Gul Babak marchait parmi eux. Sa présence tranquillisa Mani. Il se dit que c'était idiot, il ne connaissait pas cet homme plus qu'un autre. En quoi le fait qu'il ait sa couleur de peau lui donnait-il un côté rassurant ? Mani se tirailla le lobe de l'oreille. Avait-il accepté que ce fût du sang Guad-Dar qui coulait dans ses veines — un lieu dont il ignorait jusqu'à l'existence la veille encore ?

Plus ils s'éloignaient du camp, plus son malaise augmentait. Sa main transpirait, la lance se balançait à son bras comme un poids mort. Ils rejoignirent le lit du cours d'eau, Mani se figea. Ligoté au tronc d'un orme, un homme gémissait. Un tissu sale lui couvrait les traits. À côté de lui, son gardien, un Ēlik accroupi sur ses talons, se leva à l'approche du groupe. L'ancien esclave tatoué lui demanda :

– On a pu en tirer quelque chose ?

L'Ēlik fit un signe de dénégation.

Le Tatou baffa le visage voilé. L'homme gémit, son corps remua entravé par les cordes. L'étoffe se teinta de rouge.

– Parle imbécile ! Quand est-ce que tu vas rejoindre la caravane d'Inive ?

Le prisonnier laissa sa tête retomber sur sa poitrine sans rien dire. À travers ses petites dents pointues, Pivert traduisait l'échange mot pour mot à l'oreille de Mani.

– C'est ton choix, si tu ne me réponds pas, tu nous es d'aucune utilité. Ta vie se termine maintenant.

L'homme resta silencieux.

– Tu l'auras voulu.

Mani suivait la scène, l'estomac dans sa gorge.

– Cet Ēlik, déclara Ēl'Môn, n'appartient plus à notre peuple, il sert le roi d'Inive.

Les anciens esclaves lancèrent des cris furieux.

– On le trucide. Inutile de perdre du temps, décida le Tatou.

Se tournant vers Mani, il annonça :

– Ce sera ta tâche : tu exécutes cet homme. Nous saurons ainsi que tu es l'un des nôtres.

– Je... l'exécute. Comme ça ? demanda Mani pris de court.

Tous le fixaient. Les tamaris étaient parfaitement immobiles, pas un souffle ne les animait.

– Comme tu veux, rétorqua le Tatou brusquement. Tu as une lance. Tu sais t'en servir ?

Mani acquiesça. Il essaya de penser, mais sa tête était vide. Il n'avait jamais eu à envoyer qui que ce soit de l'autre côté du voile. Les Shangaïn vivaient en paix, le conseil des matriarches résolvait les discordes de la tribu. Un Shangaïn n'exécutait personne. On ramenait au sein du clan celui qui s'était égaré. Quelle que fût la faute, rien ne méritait la mort de l'un des leurs.

– C'est un Ēlik ? Comme vous ? demanda Mani d'une voix hésitante.

– Peu importe ! rétorqua le patriarche.

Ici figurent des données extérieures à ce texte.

Lemma deref_inv r w w' o :
  deref r w = (w', o) → w' = w.
Proof. unfold deref. destruct (heap w !! r); by intros [= <- _]. Qed.

Lemma getitem_inv df col w w' o :
  getitem df col w = (w', o) → w' = w.
Proof.
  unfold getitem. intros [(w1 & t & Hd & Hk)|(e & Hd & _)]%bind_inv.
  - apply deref_inv in Hd as ->.
    destruct (lookup_column col (columns t)); by injection Hk as <- _.
  - by apply deref_inv in Hd.
Qed.

Lemma fillna_inplace_only_df `{pd : installed_pandas} df col value w w' o :
  fillna_inplace df col value w = (w', o) → only_df df w w'.
Proof.
  unfold fillna_inplace.
  intros [(w1 & c & Hg & Hk)|(e & Hg & _)]%bind_inv.
  - apply getitem_inv in Hg as ->.
    destruct copy_on_write; [injection Hk as <- _; apply only_df_refl|].
    unfold mutate in Hk.
    apply bind_inv in Hk as [(w1 & t & Hd & Hk)|(e & Hd & _)].
    + apply deref_inv in Hd as ->. injection Hk as <- _.
      apply only_df_store.
    + apply deref_inv in Hd as ->. apply only_df_refl.
  - apply getitem_inv in Hg as ->. apply only_df_refl.
Qed.

Lemma impute_column_only_df `{pd : installed_pandas} s df col w w' o :
  impute_column s df col w = (w', o) → only_df df w w'.
Proof.
  destruct s; simpl.
  - intros [= <- _]. apply only_df_refl.
  - intros [(w1 & c & Hg & Hk)|(e & Hg & _)]%bind_inv;
      apply getitem_inv in Hg as ->; [|apply only_df_refl].
    by eapply fillna_inplace_only_df.
  - intros [(w1 & c & Hg & Hk)|(e & Hg & _)]%bind_inv;
      apply getitem_inv in Hg as ->; [|apply only_df_refl].
    by eapply fillna_inplace_only_df.
  - intros [(w1 & c & Hg & Hk)|(e & Hg & _)]%bind_inv;
      apply getitem_inv in Hg as ->; [|apply only_df_refl].
    apply bind_inv in Hk as [(w1 & m & Hm & Hk)|(e & Hm & _)].
    + assert (w1 = w) as ->.
      { unfold getitem_0 in Hm. destruct (mode _); by injection Hm. }
      by eapply fillna_inplace_only_df.
    + assert (w' = w) as ->.
      { unfold getitem_0 in Hm. destruct (mode _); by injection Hm. }
      apply only_df_refl.
  - intros [= <- _]. apply only_df_refl.
Qed.
(** * INFRAstudio SDK: chain configuration, chain lifecycle and sequencer

    A shallow embedding of the TypeScript sources

      - [src/types/chain.ts]     (ChainConfig, DeploymentOptions, ChainStatus)
      - [src/core/validator.ts]  (the zod schemas and the two validators)
      - [src/core/chain.ts]      (class Chain)
      - [src/core/sequencer.ts]  (class Sequencer, which [src/index.ts]
                                  exports from that path)

    then of the bridge message queue and the atomic transaction
    coordinator, which the repository describes but does not implement,
    followed by the properties of the specification that concern them.

    Conventions of the embedding.

      - A value that reaches zod at run time is an arbitrary JavaScript
        value: TypeScript's static types are erased, and the schemas exist
        precisely to reject ill-shaped values.  Configurations and
        deployment options are therefore [JSValue]s, objects being finite
        maps from property names to values.
      - A JavaScript [number] is a rational, [NaN] or a signed infinity.
        Every IEEE double is a rational; the schemas only compare numbers
        with constants, and no double lies strictly between the rational
        1/10 and the double nearest to it, so comparing against the
        rational bound decides exactly what the comparison of doubles does.
      - An object is the finite map of its own enumerable properties, and
        reading a property reads an own one.  Objects that take properties
        from a prototype are outside the model; a property of the code
        that holds of plain objects only says so ([plain]).
      - A string is a sequence of code units, [String.length] its [length].
      - A method of a class is a function from the receiver's state to a
        completion ([Return] or [Throw]) and the receiver's new state.  An
        [async] method runs its body synchronously up to its first [await];
        a rejected promise is the [Throw] completion. *)

From Stdlib Require Import QArith.
From stdpp Require Import base strings list gmap pretty.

Il sert Inive.

Mani déglutit.

– Si tu ne prouves pas qu'Inive est aussi ton ennemie, nous ne pourrons pas te faire confiance, déclara Thad, le rescapé.

Mani scruta l'homme qui les avait entraînés dans ce camp. Il ne vit que de la détermination sur ses épaisses lèvres. Sur les traits de Gul Babak, il ne put rien interpréter. Que ferait un Gwadar ? Mani eut un frisson. Qui s'en préoccupe ! Je suis shangaïn !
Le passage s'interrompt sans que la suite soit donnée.